Jul 4, 2008 5:03 pm US/Pacific
Save With Dave: How To Save On Student Loans
SACRAMENTO (CBS13) ―
In tonight's Save with Dave, saving hundreds on student loans is easy with one way I will show you tonight.
A sharp drop in interest rates over this past year means people with variable-rate student loans can save money by consolidating to a fixed rate.
Rates re-set on July 1st, and those Stafford and Plus Loans are set to drop over three percent.
Interest on a Stafford Loan will be around 3.6% during the first six month grace period after college graduation.
For loans that are already in a re-payment status the fixed rate will be 4.2%, and for plus loans you're looking at around 5%.
That can be real savings for someone like Alex Sargis, who graduated last year from USF and has two loans.
"It's close to about $14,000, and my other loan is a Federal Perkins Loan and it's around $4400," says Alex.

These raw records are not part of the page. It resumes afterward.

(* ===== verification/DistrInv.v ===== *)
(** * Distribution: the invariant of the module

    Before the switch to the distribution on chain the records are only the
    commissions; after it the records of periods and starting points hold as
    well ([on_inv]).  Either way the account of the module holds the community
    pool and what was given to validators. *)
From S2P Require Import Prelude Decimal Denom Coins Bank CoinKeeper DecStr Staking StakingVals Slashing Distribution DistrProps DistrKeeper.
#[local] Open Scope Z_scope.

Abbreviation Vals := (gmap string Validator).

(** ** The records *)

Record off_inv (V : Vals) (dt : Distr) : Prop := {
  of_coins : coins_ok dt;
  of_infos : dt_infos dt = ∅;
  of_hist : dt_historical dt = ∅;
  of_cur : dt_current dt = ∅;
  of_out : dt_outstanding dt = ∅;
  of_comm v : is_Some (dt_commissions dt !! v) → is_Some (V !! v) }.

Record on_ok (X : gset (string * string)) (old : gset string) (S : Votes) (V : Vals) (dt : Distr) : Prop := {
  oo_inv : on_inv (λ _, 1) X old S dt;
  oo_vals v : is_Some (dt_current dt !! v) ↔ is_Some (V !! v) }.

Definition records (X : gset (string * string)) (old : gset string) (S : Votes) (V : Vals) (dt : Distr) : Prop :=
  if CheckInitExistedValidatorFlag dt then on_ok X old S V dt else off_inv V dt.

(** What the account of the module must hold. *)
Definition total (dt : Distr) (d : string) : Z :=
  pool_of dt d + held_all (if CheckInitExistedValidatorFlag dt then dt_outstanding dt else dt_commissions dt) d.

(** The switch and the parameters are as before. *)
Record steady (dt dt' : Distr) : Prop := {
  sd_flag : dt_initExisted dt' = dt_initExisted dt;
  sd_params : dt_params dt' = dt_params dt }.
#[global] Instance steady_preorder : PreOrder steady.
Proof. split; [done|]. intros dt1 dt2 dt3 [A1 B1] [A2 B2]. split; congruence. Qed.
Lemma steady_flag dt dt' : steady dt dt' → CheckInitExistedValidatorFlag dt' = CheckInitExistedValidatorFlag dt.
Proof. intros [E _]. unfold CheckInitExistedValidatorFlag. by rewrite E. Qed.
Lemma onward_steady dt dt' : onward dt dt' → steady dt dt'.
Proof. intros []. by split. Qed.

Section Records.
Context `{StakingConfig}.
Context (X : gset (string * string)) (old : gset string) (S : Votes) (V : Vals).

(** The switch happens after the upgrade. *)
Definition live (ctx : Ctx) (dt : Distr) : Prop :=
  CheckInitExistedValidatorFlag dt = true → HigherThanVenus2 (BlockHeight ctx) = true.

Lemma live_valid ctx dt : live ctx dt → CheckDistributionProposalValid ctx dt = CheckInitExistedValidatorFlag dt.
Proof.
  unfold live, CheckDistributionProposalValid. destruct (CheckInitExistedValidatorFlag dt); [|by rewrite andb_false_r].
  intros ->; done.
Qed.
Lemma records_coins dt : records X old S V dt → coins_ok dt.
Proof. unfold records. destruct (CheckInitExistedValidatorFlag dt); intros I; apply I. Qed.

Lemma live_steady ctx dt dt' : steady dt dt' → live ctx dt → live ctx dt'.
Proof. unfold live. by intros ->%steady_flag. Qed.

(** *** The community pool *)

Lemma pool_records dt p : wf_coins p → records X old S V dt → records X old S V (dt_set_feePool p dt).
Proof.
  unfold records. change (CheckInitExistedValidatorFlag (dt_set_feePool p dt)) with (CheckInitExistedValidatorFlag dt).
  intros Hp. destruct (CheckInitExistedValidatorFlag dt).
  - intros [[[? ? ? ? ?] ? ? ? ? ? ? ? ? ? ? ? ?] ?]. split; [|done]. split; try done. split; try done. by intros c [= <-].
  - intros [[? ? ? ? ?] ? ? ? ? ?]. split; try done. split; try done. by intros c [= <-].
Qed.
Lemma pool_total dt p d :
  total (dt_set_feePool p dt) d = total dt d - pool_of dt d + amount_of p d.
Proof.
  unfold total. change (CheckInitExistedValidatorFlag (dt_set_feePool p dt)) with (CheckInitExistedValidatorFlag dt).
  change (pool_of (dt_set_feePool p dt) d) with (amount_of p d).
  destruct (CheckInitExistedValidatorFlag dt); cbn [dt_outstanding dt_commissions dt_set_feePool]; lia.
Qed.

(** *** Fees for a validator *)

Lemma insert_dom {A} (m : gmap string A) v a b w : m !! v = Some a → is_Some (<[v := b]> m !! w) ↔ is_Some (m !! w).
Proof.
  intros Hv. destruct (decide (w = v)) as [->|Hne]; [rewrite lookup_insert_eq, Hv; split; eauto|by rewrite lookup_insert_ne].
Qed.

Lemma allocate_on v tokens dt u dt' :
  allocateTokensToValidatorForDistributionProposal v tokens dt = (Ok u, dt') → on_inv (λ _, 1) X old S dt →
  wf_coins tokens → 0 ≤ Co_Rate (Va_Commission v) →
  on_inv (λ _, 1) X old S dt' ∧ (∀ d, booked dt' d = booked dt d + amount_of tokens d) ∧ onward dt dt' ∧
  dt_feePool dt' = dt_feePool dt.
Proof.
  intros E I Wt Hrate. pose proof (oi_coins _ _ _ _ _ I) as [C1 C2 C3 C4 C5].
  unfold allocateTokensToValidatorForDistributionProposal in E. apply M_bind_Ok in E as (ty & s & E1 & E).
  apply gets_Ok in E1 as [-> ->]. apply M_bind_Ok in E as (rate & s & E1 & E).
  assert (s = dt ∧ 0 ≤ rate) as [-> Hr].
  { destruct (_ =? _); [by apply mret_Ok in E1 as [-> ->]|]. apply lift_Ok in E1 as [E1 ->]. split; [done|]. by injection E1 as <-. }
  clear E1. dt_inv.
  match goal with H : DecCoins_MulDec _ _ = Ok ?p |- _ => rename p into cm; rename H into Ecm end.
  match goal with H : DecCoins_Sub _ _ = Ok ?p |- _ => rename p into sh; rename H into Esh end.
  match goal with H : dt_current _ !! _ = Some ?p |- _ => rename p into c; rename H into Hc end.
  match goal with H : dt_outstanding _ !! _ = Some ?p |- _ => rename p into o; rename H into Ho end.
  match goal with H : DecCoins_Add (Cr_Rewards c) _ = Ok ?p |- _ => rename p into rw; rename H into Erw end.
  match goal with H : DecCoins_Add o _ = Ok ?p |- _ => rename p into o'; rename H into Eo end.
  match goal with H : DecCoins_Add (default _ _) _ = Ok ?p |- _ => rename p into m; rename H into Em end.
  cbn [dt_current dt_outstanding dt_set_commissions dt_set_current] in Hc, Ho.
  apply MulDec_wf in Ecm; [|done..]. apply Sub_wf in Esh as [Wsh Ash]; [|done..].
  apply Add_wf in Erw as [Wrw Arw]; [|by eapply C4|done]. apply Add_wf in Eo as [Wo Ao]; [|by eapply C2|done].
  apply Add_wf in Em as [Wm Am]; [|by apply default_wf|done]. rewrite (nonzero_wf _ Wm). set (op := Va_OperatorAddress v) in *.
  assert (period dt op = Cr_Period c) as Hp by (unfold period; by rewrite Hc).
  split; [|split; [|split; [|done]]].
  - pose proof (amounts_inv (λ _, 1) X old S dt op rw m o' (dt_feePool dt) I) as HI. rewrite Hp in HI.
    apply HI; try done. intros d. unfold held, pending. rewrite Ho, Hc. cbn [default from_option id].
    rewrite Ao, Am, Arw, Ash. lia.
  - intros d. unfold booked, pool_of. cbn [dt_feePool dt_outstanding dt_set_outstanding dt_set_current dt_set_commissions].
    rewrite held_all_insert. unfold held. rewrite Ho. cbn [default from_option id]. rewrite Ao. lia.
  - split; try done. intros w. exact (insert_dom _ _ _ _ _ Hc).
Qed.

Lemma allocate_run ctx v tokens dt u dt' :
  AllocateTokensToValidator ctx v tokens dt = (Ok u, dt') → live ctx dt → records X old S V dt →
  is_Some (V !! Va_OperatorAddress v) → wf_coins tokens → 0 ≤ Co_Rate (Va_Commission v) →
  records X old S V dt' ∧ (∀ d, total dt' d = total dt d + amount_of tokens d) ∧
  steady dt dt' ∧ dt_feePool dt' = dt_feePool dt.
Proof.
  intros E Hlive I Hv Wt Hrate. pose proof (records_coins _ I) as [C1 C2 C3 C4 C5].
  unfold AllocateTokensToValidator in E. apply M_bind_Ok in E as (b & s & E1 & E). apply gets_Ok in E1 as [-> ->].
  rewrite (live_valid _ _ Hlive) in E. unfold records, total in *. destruct (CheckInitExistedValidatorFlag dt) eqn:Hf.
  - destruct I as [I Iv]. eapply allocate_on in E as (I' & B & O & P); [|done..].
    pose proof (onward_steady _ _ O) as Hs. rewrite (steady_flag _ _ Hs), Hf. split; [|done]. split; [done|].
    intros w. by rewrite (ow_cur _ _ O).
  - dt_inv. match goal with H : DecCoins_Add _ _ = Ok ?p |- _ => rename p into m; rename H into Em end.
    apply Add_wf in Em as [Wm Am]; [|by apply default_wf|done]. rewrite (nonzero_wf _ Wm).
    change (CheckInitExistedValidatorFlag (dt_set_commissions _ _)) with (CheckInitExistedValidatorFlag dt). rewrite Hf.
    destruct I as [_ I1 I2 I3 I4 I5]. split; [|split; [|done]].
    + split; cbn; try done.
      * split; cbn; try done. intros w c [[_ <-]|[_ Hc]]%lookup_insert_Some; [done|by eapply C3].
      * intros w [c [[<- _]|[_ Hc]]%lookup_insert_Some]; [done|]. eauto.
    + intros d. unfold pool_of. cbn [dt_feePool dt_commissions dt_set_commissions].
      rewrite held_all_insert. unfold held. rewrite Am. lia.
Qed.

If Alex consolidates now, she can really save, considering her rate is 6%.
"That'd be great, I definitely need to do that now," Alex says.
To find a borrower who can consolidate your loans, check with the Federal Direct Consolidation loan program.
So how much can you save? $18,000 at 6% is around $1080 in interest every year, but at 3.6% it's $648.00, which is a savings of $432 annually for the life of the loan.